- _To do_
The line with "(** ** Slices *)", the line with "reverse <$> strip_prefix", and all lines between them in the material below: return these exactly, and no others.

- _Data provided_
(* ===== verification/RustStd.v ===== *)
(** * The parts of the Rust standard library the sources use

    Byte slices ([list byte]), [str] (a Stdlib [string] holding the UTF-8
    bytes), UTF-8 validation, [char::is_control], integer parsing and
    big-endian encodings, sorting. *)

From Stdlib Require Import Strings.Byte.
From S2P Require Import Prelude.
From stdpp Require Import pretty sorting options.
Local Open Scope N_scope.

Notation byte := Byte.byte.
Notation bytes := (list Byte.byte).

#[export] Instance byte_eq_dec : EqDecision byte := Byte.byte_eq_dec.

(** ** Bytes *)

Definition b2n (b : byte) : N := Byte.to_N b.
Definition n2b (n : N) : byte :=
  match Byte.of_N (n mod 256) with Some b => b | None => x00 end.

Definition beqb (a b : byte) : bool := bool_decide (a = b).

Lemma b2n_lt b : b2n b < 256.
Proof. unfold b2n. pose proof (Byte.to_N_bounded b). lia. Qed.

Lemma b2n_inj a b : b2n a = b2n b -> a = b.
Proof.
  unfold b2n. intros H. pose proof (Byte.of_to_N a) as Ha.
  rewrite H, Byte.of_to_N in Ha. congruence.
Qed.

Lemma b2n_n2b n : b2n (n2b n) = n mod 256.
Proof.
  unfold b2n, n2b. destruct (Byte.of_N (n mod 256)) eqn:E.
  - by apply Byte.to_of_N in E.
  - apply Byte.of_N_None_iff in E. pose proof (N.mod_lt n 256). lia.
Qed.

Lemma n2b_b2n b : n2b (b2n b) = b.
Proof. apply b2n_inj. rewrite b2n_n2b. apply N.mod_small, b2n_lt. Qed.

Lemma beqb_true a b : beqb a b = true <-> a = b.
Proof. unfold beqb. apply bool_decide_eq_true. Qed.

Lemma beqb_false a b : beqb a b = false <-> a <> b.
Proof. unfold beqb. apply bool_decide_eq_false. Qed.

Lemma beqb_refl a : beqb a a = true.
Proof. by apply beqb_true. Qed.

Definition LF : byte := x0a.
Definition CR : byte := x0d.

(** Inclusive range test, [(lo..=hi).contains(&b)]. *)
Definition in_range (lo hi : N) (b : byte) : bool := (lo <=? b2n b) && (b2n b <=? hi).

Definition is_ascii_digit (b : byte) : bool := in_range 48 57 b.
Definition is_ascii_lowercase (b : byte) : bool := in_range 97 122 b.
Definition is_ascii_uppercase (b : byte) : bool := in_range 65 90 b.
(** [byte.is_ascii_digit() || (b'a'..=b'f').contains(&byte)] *)
Definition is_lower_hex (b : byte) : bool := is_ascii_digit b || in_range 97 102 b.
(** [u8::is_ascii_hexdigit] *)
Definition is_ascii_hexdigit (b : byte) : bool :=
  is_ascii_digit b || in_range 97 102 b || in_range 65 70 b.
Definition is_ascii_alphanumeric (b : byte) : bool :=
  is_ascii_digit b || is_ascii_lowercase b || is_ascii_uppercase b.
Definition byte_to_lower (b : byte) : byte :=
  if is_ascii_uppercase b then n2b (b2n b + 32) else b.

(** ** Slices *)

(** [slice.starts_with(prefix)] *)
Fixpoint starts_with (prefix l : bytes) : bool :=
  match prefix, l with
  | [], _ => true
  | p :: prefix', b :: l' => beqb p b && starts_with prefix' l'
  | _ :: _, [] => false
  end.

(** [slice.strip_prefix(prefix)] *)
Fixpoint strip_prefix (prefix l : bytes) : option bytes :=
  match prefix, l with
  | [], _ => Some l
  | p :: prefix', b :: l' => if beqb p b then strip_prefix prefix' l' else None
  | _ :: _, [] => None
  end.

Definition ends_with (suffix l : bytes) : bool :=
  starts_with (reverse suffix) (reverse l).

Definition strip_suffix (suffix l : bytes) : option bytes :=
  reverse <$> strip_prefix (reverse suffix) (reverse l).

(** [slice.split(pred)]: the pieces between separators, one at least. *)
Fixpoint split_on (p : byte -> bool) (l : bytes) : list bytes :=
  match l with
  | [] => [[]]
  | b :: l' =>
      if p b then [] :: split_on p l'
      else match split_on p l' with
           | [] => [[b]]
           | piece :: rest => (b :: piece) :: rest
           end
  end.

(** [iter().position(pred)] *)
Fixpoint position (p : byte -> bool) (l : bytes) : option N :=
  match l with
  | [] => None
  | b :: l' => if p b then Some 0 else N.succ <$> position p l'
  end.

Lemma starts_with_spec prefix l : starts_with prefix l = true <-> exists k, l = prefix ++ k.
Proof.
  revert l. induction prefix as [|p prefix IH]; intros l; cbn; [naive_solver|].
  destruct l as [|b l]; [naive_solver|].
  rewrite andb_true_iff, beqb_true, IH. naive_solver.
Qed.

Lemma strip_prefix_spec prefix l k : strip_prefix prefix l = Some k <-> l = prefix ++ k.
Proof.
  revert l. induction prefix as [|p prefix IH]; intros l; cbn; [naive_solver|].
  destruct l as [|b l]; [naive_solver|].
  destruct (beqb p b) eqn:E.
  - apply beqb_true in E as ->. rewrite IH. naive_solver.
  - apply beqb_false in E. naive_solver.
Qed.

Lemma strip_suffix_app suffix l : strip_suffix suffix (l ++ suffix) = Some l.
Proof.
  unfold strip_suffix.
  rewrite reverse_app, (proj2 (strip_prefix_spec (reverse suffix) _ (reverse l)) eq_refl).
  cbn [fmap option_fmap option_map]. by rewrite reverse_involutive.
Qed.

Lemma strip_suffix_spec suffix l k : strip_suffix suffix l = Some k <-> l = k ++ suffix.
Proof.
  split; [|intros ->; apply strip_suffix_app].
  unfold strip_suffix. intros (r & Hr & ->)%fmap_Some. apply strip_prefix_spec in Hr.
  by rewrite <-(reverse_involutive l), Hr, reverse_app, reverse_involutive.
Qed.

Lemma split_on_nonempty p l : split_on p l <> [].
Proof. destruct l; cbn; [done|]. repeat case_match; done. Qed.

(** Pieces contain no separator. *)
Lemma split_on_Forall p l : Forall (Forall (fun b => p b = false)) (split_on p l).
Proof.
  induction l as [|b l IH]; cbn; [by repeat constructor|].
  destruct (p b) eqn:E; [by constructor|].
  destruct (split_on p l) as [|piece rest]; [by repeat constructor|].
  apply Forall_cons in IH as [? ?]. by repeat constructor.
Qed.

Lemma split_on_no_sep p l : Forall (fun b => p b = false) l -> split_on p l = [l].
Proof. induction 1 as [|b l Hb Hl IH]; cbn; [done|]. by rewrite Hb, IH. Qed.

Lemma split_on_app p l b k :
  Forall (fun x => p x = false) l -> p b = true ->
  split_on p (l ++ b :: k) = l :: split_on p k.
Proof.
  intros Hl Hb. induction Hl as [|x l Hx Hl IH]; cbn; [by rewrite Hb|].
  by rewrite Hx, IH.
Qed.

Lemma position_None p l : Forall (fun b => p b = false) l -> position p l = None.
Proof. induction 1 as [|b l Hb Hl IH]; cbn; [done|]. by rewrite Hb, IH. Qed.

Lemma position_app p l b k :
  Forall (fun x => p x = false) l -> p b = true ->
  position p (l ++ b :: k) = Some (nlen l).
Proof.
  intros Hl Hb. induction Hl as [|x l Hx Hl IH]; cbn; [by rewrite Hb|].
  rewrite Hx, IH. cbn. f_equal. nlia.
Qed.

(** ** UTF-8

    [core::str::from_utf8]: the byte ranges of the Unicode table of
    well-formed UTF-8 sequences. *)

Definition is_cont (b : byte) : bool := in_range 128 191 b.

Fixpoint utf8_valid (l : bytes) : bool :=
  match l with
  | [] => true
  | b :: l1 =>
      if b2n b <? 128 then utf8_valid l1
      else match l1 with
      | [] => false
      | c :: l2 =>
          if in_range 194 223 b then is_cont c && utf8_valid l2
          else match l2 with
          | [] => false
          | d :: l3 =>
              if (b2n b =? 224) then in_range 160 191 c && is_cont d && utf8_valid l3
              else if in_range 225 236 b || in_range 238 239 b then
                is_cont c && is_cont d && utf8_valid l3
              else if (b2n b =? 237) then in_range 128 159 c && is_cont d && utf8_valid l3
              else match l3 with
              | [] => false
              | e :: l4 =>
                  if (b2n b =? 240) then
                    in_range 144 191 c && is_cont d && is_cont e && utf8_valid l4
                  else if in_range 241 243 b then
                    is_cont c && is_cont d && is_cont e && utf8_valid l4
                  else if (b2n b =? 244) then
                    in_range 128 143 c && is_cont d && is_cont e && utf8_valid l4
                  else false
              end
          end
      end
  end.

(** [chars().any(char::is_control)]: the general category Cc is
    U+0000..U+001F, U+007F and U+0080..U+009F; the last range is the UTF-8
    pairs C2 80 .. C2 9F. *)
Fixpoint has_control (l : bytes) : bool :=
  match l with
  | [] => false
  | b :: l' =>
      (b2n b <? 32) || (b2n b =? 127)
      || ((b2n b =? 194) && match l' with c :: _ => in_range 128 159 c | [] => false end)
      || has_control l'
  end.

Lemma has_control_not_in b l :
  has_control l = false -> b2n b < 32 -> b ∉ l.
Proof.
  intros Hl Hb. induction l as [|c l IH]; [apply not_elem_of_nil|].
  cbn in Hl. reflect_N. rewrite not_elem_of_cons. split; [|auto].
  intros ->. lia.
Qed.

(** Printable ASCII, as most generated texts are. *)
Definition is_graphic (b : byte) : bool := in_range 32 126 b.

Lemma graphic_no_control l : forallb is_graphic l = true -> has_control l = false.
Proof.
  induction l as [|b l IH]; cbn [forallb has_control]; [done|].
  intros [Hb Hl]%andb_true_iff. rewrite (IH Hl). unfold is_graphic, in_range in Hb. reflect_N.
  rewrite (proj2 (N.ltb_ge _ _)), (proj2 (N.eqb_neq _ 127)), (proj2 (N.eqb_neq _ 194)) by lia. done.
Qed.

(** ** [str] *)

Definition as_bytes (s : string) : bytes := String.list_byte_of_string s.
Definition of_bytes (l : bytes) : string := String.string_of_list_byte l.

Lemma as_of_bytes l : as_bytes (of_bytes l) = l.
Proof. apply String.list_byte_of_string_of_list_byte. Qed.
Lemma of_as_bytes s : of_bytes (as_bytes s) = s.
Proof. apply String.string_of_list_byte_of_string. Qed.

#[export] Instance as_bytes_inj : Inj (=) (=) as_bytes.
Proof. intros s t H. rewrite <-(of_as_bytes s), <-(of_as_bytes t). by f_equal. Qed.

Lemma as_bytes_app s t : as_bytes (s +:+ t) = as_bytes s ++ as_bytes t.
Proof.
  unfold as_bytes, String.list_byte_of_string. rewrite <-map_app. f_equal.
  induction s as [|c s IH]; [done|]. exact (f_equal (cons c) IH).
Qed.

(** [str::len], in bytes. *)
Definition str_len (s : string) : N := nlen (as_bytes s).
Definition str_is_empty (s : string) : bool := bool_decide (s = "").
Definition str_has_control (s : string) : bool := has_control (as_bytes s).
Definition str_starts_with (prefix s : string) : bool :=
  starts_with (as_bytes prefix) (as_bytes s).
Definition str_ends_with (suffix s : string) : bool :=
  ends_with (as_bytes suffix) (as_bytes s).
(** [str::contains] *)
Fixpoint contains (needle l : bytes) : bool :=
  starts_with needle l || match l with [] => false | _ :: l' => contains needle l' end.
Definition str_contains (needle s : string) : bool := contains (as_bytes needle) (as_bytes s).
Definition str_strip_prefix (prefix s : string) : option string :=
  of_bytes <$> strip_prefix (as_bytes prefix) (as_bytes s).
Definition str_all (p : byte -> bool) (s : string) : bool := forallb p (as_bytes s).
Definition str_any (p : byte -> bool) (s : string) : bool := existsb p (as_bytes s).
Definition to_ascii_lowercase (s : string) : string :=
  of_bytes (byte_to_lower <$> as_bytes s).
Definition str_eqb (s t : string) : bool := bool_decide (s = t).
(** [str::split(char)], for an ASCII separator. *)
Definition str_split (sep : byte) (s : string) : list string :=
  of_bytes <$> split_on (beqb sep) (as_bytes s).
(** [str::split_once(char)] *)
Definition str_split_once (sep : byte) (s : string) : option (string * string) :=
  match position (beqb sep) (as_bytes s) with
  | Some i => Some (of_bytes (ntake i (as_bytes s)), of_bytes (ndrop (i + 1) (as_bytes s)))
  | None => None
  end.

(** [str::rsplit_once(char)] *)
Definition str_rsplit_once (sep : byte) (s : string) : option (string * string) :=
  match position (beqb sep) (reverse (as_bytes s)) with
  | Some i =>
      let k := str_len s - i in
      Some (of_bytes (ntake (k - 1) (as_bytes s)), of_bytes (ndrop k (as_bytes s)))
  | None => None
  end.
Definition str_strip_suffix (suffix s : string) : option string :=
  of_bytes <$> strip_suffix (as_bytes suffix) (as_bytes s).

(** [str::from_utf8] *)
Definition from_utf8 (l : bytes) : option string :=
  if utf8_valid l then Some (of_bytes l) else None.
(* ===== verification/Model.v ===== *)
(** * src/model.rs: events

    The envelope every collector writes, the pending form the writer turns
    into an envelope, and the validation both the writer and the reader
    apply. *)

From Stdlib Require Import Strings.Byte Floats.SpecFloat.
From S2P Require Import Prelude RustStd External Json Input.
From stdpp Require Import options.
Local Open Scope N_scope.

Definition SCHEMA_VERSION : N := 1.

(** A [Uuid] is its 128-bit value; byte 6 carries the version. *)
Definition Uuid := N.
Definition uuid_is_nil (u : Uuid) : bool := u =? 0.
Definition uuid_version (u : Uuid) : N := N.land (N.shiftr u 76) 15.

(** [DateTime<Utc>] as nanoseconds since the epoch, [f32] as its IEEE value. *)
Definition DateTime := Z.
Definition MAX_UTC : DateTime := 8210266876799999999999%Z.
Definition MIN_UTC : DateTime := (-8334601228800000000000)%Z.
Definition f32 := spec_float.
Definition f32_zero : f32 := S754_zero false.
Definition f32_one : f32 := S754_finite false 8388608 (-23).

Record PayloadRef := mkPayloadRef {
  ref_sha256 : string;
  ref_size : N;
  ref_media_type : option string;
  ref_truncated : bool;
}.

Record EventIds := mkEventIds {
  task_id : option string;
  session_id : option string;
  turn_id : option string;
  inference_id : option string;
  attempt_id : option string;
  connection_id : option string;
  parent_id : option string;
  pid : option N;
  container_id : option string;
}.

Definition default_ids : EventIds :=
  mkEventIds None None None None None None None None None.

Inductive TerminalState := Complete | Error | Cancelled | Incomplete.

#[export] Instance TerminalState_eq_dec : EqDecision TerminalState.
Proof. solve_decision. Defined.

Record RedactionRecord := mkRedactionRecord {
  rr_policy : string;
  rr_fields : list string;
  rr_omitted : list string;
}.

Record PendingEvent := mkPendingEvent {
  pe_run_id : string;
  pe_source : string;
  pe_kind : string;
  pe_ids : EventIds;
  pe_observed_at : DateTime;
  pe_monotonic_ns : N;
  pe_raw : option PayloadRef;
  pe_normalized : option Value;
  pe_redaction : RedactionRecord;
  pe_confidence : option f32;
  pe_evidence : list string;
  pe_terminal_state : option TerminalState;
}.

#[export] Instance PendingEvent_settable : Settable PendingEvent := fun e =>
  mkPendingEvent (pe_run_id e) (pe_source e) (pe_kind e) (pe_ids e) (pe_observed_at e) (pe_monotonic_ns e)
    (pe_raw e) (pe_normalized e) (pe_redaction e) (pe_confidence e) (pe_evidence e) (pe_terminal_state e).

(** [PendingEvent::new] at time [now]. *)
Definition new_pending (run_id source kind : string) (now : DateTime) : PendingEvent :=
  mkPendingEvent run_id source kind default_ids now 0 None None
    (mkRedactionRecord "default" [] []) None [] None.

Record EventEnvelope := mkEventEnvelope {
  ev_schema_version : N;
  ev_event_id : Uuid;
  ev_sequence : N;
  ev_run_id : string;
  ev_ids : EventIds;
  ev_source : string;
  ev_event : string;
  ev_monotonic_ns : N;
  ev_wall_time : DateTime;
  ev_raw : option PayloadRef;
  ev_normalized : option Value;
  ev_redaction : RedactionRecord;
  ev_confidence : option f32;
  ev_evidence : list string;
  ev_terminal_state : option TerminalState;
}.

(** [EventEnvelope::from_pending], with the fresh [Uuid::now_v7()] as an
    argument. *)
Definition from_pending (event_id : Uuid) (sequence : N) (event : PendingEvent) : EventEnvelope :=
  mkEventEnvelope SCHEMA_VERSION event_id sequence (pe_run_id event) (pe_ids event)
    (pe_source event) (pe_kind event) (pe_monotonic_ns event) (pe_observed_at event)
    (pe_raw event) (pe_normalized event) (pe_redaction event) (pe_confidence event)
    (pe_evidence event) (pe_terminal_state event).

(** ** Validation *)

Definition validate_text (name value : string) (max_bytes : N) : result string unit :=
  if str_is_empty value || (max_bytes <? str_len value) || str_has_control value
  then Err (name +:+ " is empty, too long, or contains control characters")
  else Ok tt.

Definition validate_text_list (name : string) (values : list string)
    (maximum_items maximum_bytes : N) : result string unit :=
  if maximum_items <? nlen values then Err (name +:+ " list has too many items")
  else try_fold (fun _ value => validate_text name value maximum_bytes) tt values.

Definition validate_ids (ids : EventIds) : result string unit :=
  _ ← try_fold (fun _ '(name, value) =>
         match value with Some value => validate_text name value 1024 | None => Ok tt end) tt
       [("task ID", task_id ids); ("session ID", session_id ids); ("turn ID", turn_id ids);
        ("inference ID", inference_id ids); ("attempt ID", attempt_id ids);
        ("connection ID", connection_id ids); ("parent ID", parent_id ids);
        ("container ID", container_id ids)];
  if bool_decide (pid ids = Some 0) then Err "process ID must be positive" else Ok tt.

(** The digest form shared by payload references and blob names. *)
Definition canonical_hash (hash : string) : bool :=
  (str_len hash =? 64) && str_all is_lower_hex hash.

Definition validate_payload_ref (raw : PayloadRef) : result string unit :=
  match str_strip_prefix "sha256:" (ref_sha256 raw) with
  | None => Err "payload reference must use the sha256: prefix"
  | Some hash =>
      if negb (canonical_hash hash)
      then Err "payload reference contains an invalid SHA-256 digest"
      else match ref_media_type raw with
      | Some media_type =>
          if str_is_empty media_type || (1024 <? str_len media_type)
             || str_any (fun b => beqb b x00 || beqb b CR || beqb b LF) media_type
          then Err "payload media type is too long or contains delimiters"
          else Ok tt
      | None => Ok tt
      end
  end.

(** [EventEnvelope::validate] *)
Definition validate (e : EventEnvelope) : result string unit :=
  if negb (ev_schema_version e =? SCHEMA_VERSION) then Err "unsupported event schema version"
  else if ev_sequence e =? 0 then Err "event sequence must be positive"
  else if uuid_is_nil (ev_event_id e) then Err "event ID must not be nil"
  else if negb (uuid_version (ev_event_id e) =? 7)
  then Err "event ID must be a time-ordered UUIDv7"
  else
    validate_text "run ID" (ev_run_id e) 256;;
    validate_text "event source" (ev_source e) 128;;
    validate_text "event name" (ev_event e) 256;;
    validate_ids (ev_ids e);;
    match ev_confidence e with
    | Some c => if negb (SFleb f32_zero c && SFleb c f32_one)
                then Err "event confidence must be between zero and one" else Ok tt
    | None => Ok tt
    end;;
    match ev_raw e with Some raw => validate_payload_ref raw | None => Ok tt end;;
    validate_text "redaction policy" (rr_policy (ev_redaction e)) 128;;
    validate_text_list "redacted field" (rr_fields (ev_redaction e)) 1024 1024;;
    validate_text_list "omitted field" (rr_omitted (ev_redaction e)) 1024 1024;;
    validate_text_list "evidence label" (ev_evidence e) 256 1024;;
    Ok tt.

(** ** What a validated envelope guarantees *)

Definition text_ok (max_bytes : N) (s : string) : Prop :=
  s <> "" /\ str_len s <= max_bytes /\ str_has_control s = false.

Lemma validate_text_ok name value max u :
  validate_text name value max = Ok u <-> text_ok max value.
Proof.
  unfold validate_text, text_ok, str_is_empty. destruct u.
  case_bool_decide; [naive_solver|]. cbn.
  destruct (N.ltb_spec max (str_len value)); cbn; [naive_solver lia|].
  destruct (str_has_control value); naive_solver.
Qed.

Lemma validate_text_list_ok name values items max u :
  validate_text_list name values items max = Ok u <->
  nlen values <= items /\ Forall (text_ok max) values.
Proof.
  unfold validate_text_list. destruct u.
  destruct (N.ltb_spec items (nlen values)) as [H|H]; [naive_solver lia|].
  split.
  - intros Hf. split; [done|]. clear H. induction values as [|v values IH]; [done|].
    cbn in Hf. apply bind_ok in Hf as ([] & Hv & Hf). constructor; [|auto].
    by apply validate_text_ok in Hv.
  - intros [_ Hf]. clear H. induction Hf as [|v values Hv Hf IH]; [done|]. cbn.
    by rewrite (proj2 (validate_text_ok name v max tt) Hv).
Qed.

(** A well-formed envelope: the invariant of every stored record. *)
Record envelope_wf (e : EventEnvelope) : Prop := {
  wf_schema : ev_schema_version e = SCHEMA_VERSION;
  wf_sequence : 0 < ev_sequence e;
  wf_version : uuid_version (ev_event_id e) = 7;
  wf_run_id : text_ok 256 (ev_run_id e);
  wf_source : text_ok 128 (ev_source e);
  wf_event : text_ok 256 (ev_event e);
  wf_ids : validate_ids (ev_ids e) = Ok tt;
  wf_confidence : forall c, ev_confidence e = Some c ->
    SFleb f32_zero c = true /\ SFleb c f32_one = true;
  wf_raw : forall r, ev_raw e = Some r -> validate_payload_ref r = Ok tt;
  wf_policy : text_ok 128 (rr_policy (ev_redaction e));
  wf_fields : nlen (rr_fields (ev_redaction e)) <= 1024 /\
    Forall (text_ok 1024) (rr_fields (ev_redaction e));
  wf_omitted : nlen (rr_omitted (ev_redaction e)) <= 1024 /\
    Forall (text_ok 1024) (rr_omitted (ev_redaction e));
  wf_evidence : nlen (ev_evidence e) <= 256 /\ Forall (text_ok 1024) (ev_evidence e);
}.

Lemma validate_wf e : validate e = Ok tt <-> envelope_wf e.
Proof.
  unfold validate. split.
  - intros H. repeat (case_match; [done|]). reflect_N. inv_ok.
    repeat match goal with
    | H : validate_text _ _ _ = Ok _ |- _ => apply validate_text_ok in H
    | H : validate_text_list _ _ _ _ = Ok _ |- _ => apply validate_text_list_ok in H
    | u : unit |- _ => destruct u
    end.
    split; try done; try lia.
    + intros c Hc. rewrite Hc in *.
      destruct (SFleb f32_zero c), (SFleb c f32_one); done.
    + intros r Hr. by rewrite Hr in *.
  - intros []. rewrite wf_schema0. cbn [negb N.eqb Pos.eqb SCHEMA_VERSION].
    rewrite (proj2 (N.eqb_neq (ev_sequence e) 0)) by lia.
    assert (uuid_is_nil (ev_event_id e) = false) as ->.
    { unfold uuid_is_nil. apply N.eqb_neq. intros H0. by rewrite H0 in wf_version0. }
    rewrite wf_version0. cbn [negb N.eqb Pos.eqb].
    rewrite !(fun n v m => proj2 (validate_text_ok n v m tt)), wf_ids0 by done.
    cbn [mbind result_bind].
    assert (match ev_confidence e with
      | Some c => if negb (SFleb f32_zero c && SFleb c f32_one)
                  then Err "event confidence must be between zero and one" else Ok tt
      | None => Ok tt end = Ok tt) as ->.
    { destruct (ev_confidence e); [|done]. by destruct (wf_confidence0 _ eq_refl) as [-> ->]. }
    cbn [mbind result_bind].
    destruct (ev_raw e) as [r|]; [rewrite (wf_raw0 r eq_refl)|]; cbn [mbind result_bind];
      by rewrite !(fun n v i m => proj2 (validate_text_list_ok n v i m tt)).
Qed.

- _Result of this task_
(** ** Slices *)

(** [slice.starts_with(prefix)] *)
Fixpoint starts_with (prefix l : bytes) : bool :=
  match prefix, l with
  | [], _ => true
  | p :: prefix', b :: l' => beqb p b && starts_with prefix' l'
  | _ :: _, [] => false
  end.

(** [slice.strip_prefix(prefix)] *)
Fixpoint strip_prefix (prefix l : bytes) : option bytes :=
  match prefix, l with
  | [], _ => Some l
  | p :: prefix', b :: l' => if beqb p b then strip_prefix prefix' l' else None
  | _ :: _, [] => None
  end.

Definition ends_with (suffix l : bytes) : bool :=
  starts_with (reverse suffix) (reverse l).

Definition strip_suffix (suffix l : bytes) : option bytes :=
  reverse <$> strip_prefix (reverse suffix) (reverse l).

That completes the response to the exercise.